▸ **Your assignment**
Check each line of the listing for the word "Hsay" and report the ones that have it.

▸ **Record extracts**
※

(** The owner of slot [k] gives it back: empty after a join, or as it was. *)
Lemma pinv_leave ws ts cs k w w' c p q j :
  pinv ws ts cs -> cs !! c = Some p -> owns p = Some (k, j) -> owns q = None ->
  ws !! k = Some w -> w_thread w' = w_thread w ->
  (j = true /\ w_wstate w' = WORKER_UNUSED \/
   j = false /\ w_task_id w' = w_task_id w /\
   (w_wstate w' = WORKER_RUNNING \/
    w_wstate w' = WORKER_RETIRING /\ exists t, ts !! w_thread w = Some t /\ retired (pt_pc t) = true)) ->
  caller_says ts fresh_worker q ->
  pinv (<[k := w']> ws) ts (<[c := q]> cs).
Proof.
  intros [H1 H2 H3 H4 H5 H6 H7] Hc Hp Hq Hw Hth Hj Hs.
  destruct (H3 _ _ _ _ Hc Hp) as (v0 & Hv0 & Hws & _). simplify_eq.
  assert (Hu : w_wstate w <> WORKER_UNUSED) by (by rewrite Hws).
  destruct (H1 _ _ Hw Hu) as (t & Ht & Hi & Hm). rewrite Hws in Hm.
  assert (Hjo : pt_joins t = Nat.b2n j).
  { destruct Hm as (c' & p' & j' & E1 & E2 & E3). assert (c' = c) as -> by eauto. by simplify_eq. }
  assert (Hlk : (k < length ws)%nat) by (by eapply lookup_lt_Some).
  split; try done.
  - intros i v Hv Hvu. split_insert Hv.
    + destruct Hj as [[-> E]|(-> & E1 & E2)]; [congruence|].
      exists t. rewrite Hth, E1. split_and!; try done.
      destruct E2 as [->|[-> (t' & Ht' & Hr)]]; [done|]. by simplify_eq.
    + destruct (H1 _ _ Hv Hvu) as (u & Hut & Hiu & Hmu). exists u. split_and!; try done.
      destruct (w_wstate v); try done. destruct Hmu as (c' & p' & j' & E1 & E2 & E3).
      exists c', p', j'. rewrite list_lookup_insert_ne; [done|]. intros <-. congruence.
  - intros i i' v v' Hv Hv' Hvu Hvu' E. split_insert Hv; split_insert Hv'; try done; [| |eauto].
    + symmetry. apply (H2 _ _ _ _ Hv' Hw); try done. congruence.
    + apply (H2 _ _ _ _ Hv Hw); try done. congruence.
  - intros c' p' i j' Hc' Ho. split_insert Hc'; [congruence|].
    destruct (H3 _ _ _ _ Hc' Ho) as (v & Hv & Hvs & Hsay). exists v. split; [|done].
    rewrite list_lookup_insert_ne; [done|]. intros <-. eauto.
  - intros c1 c2 p1 p2 i j1 j2 E1 E2 O1 O2. split_insert E1; [congruence|]. split_insert E2; [congruence|eauto].
  - intros tid u Hut Hju. destruct (H5 _ _ Hut Hju) as (i & v & Hv & E & Hvu).
    destruct (decide (i = k)) as [->|].
    + simplify_eq. exists k, w'. rewrite list_lookup_insert_eq by done. split_and!; try done.
      destruct Hj as [[-> _]|(_ & _ & [->|[-> _]])]; try done. by rewrite Hju in Hjo.
    + exists i, v. by rewrite list_lookup_insert_ne.
  - intros c' p' Hc' Ho. split_insert Hc'; [done|eauto].
Qed.

(** An unused slot keeps being one, or gets a new thread. *)
Lemma pinv_unused ws ts cs k w w' :
  pinv ws ts cs -> ws !! k = Some w -> w_wstate w = WORKER_UNUSED -> w_wstate w' = WORKER_UNUSED ->
  pinv (<[k := w']> ws) ts cs.
Proof.
  intros [H1 H2 H3 H4 H5 H6 H7] Hw Hu Hu'. split; try done.
  - intros i v Hv Hvu. split_insert Hv; [done|eauto].
  - intros i i' v v' Hv Hv' Hvu Hvu' E. split_insert Hv; [done|]. split_insert Hv'; [done|eauto].
  - intros c p i j Hc Ho. destruct (H3 _ _ _ _ Hc Ho) as (v & Hv & Hs & Hsay). exists v. split; [|done].
    rewrite list_lookup_insert_ne; [done|]. intros <-. congruence.
  - intros tid t Ht Hj. destruct (H5 _ _ Ht Hj) as (i & v & Hv & E & Hvu). exists i, v.
    rewrite list_lookup_insert_ne; [done|]. intros <-. congruence.
Qed.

※

▸ **Output of the task**
    destruct (H3 _ _ _ _ Hc' Ho) as (v & Hv & Hvs & Hsay). exists v. split; [|done].
  - intros c p i j Hc Ho. destruct (H3 _ _ _ _ Hc Ho) as (v & Hv & Hs & Hsay). exists v. split; [|done].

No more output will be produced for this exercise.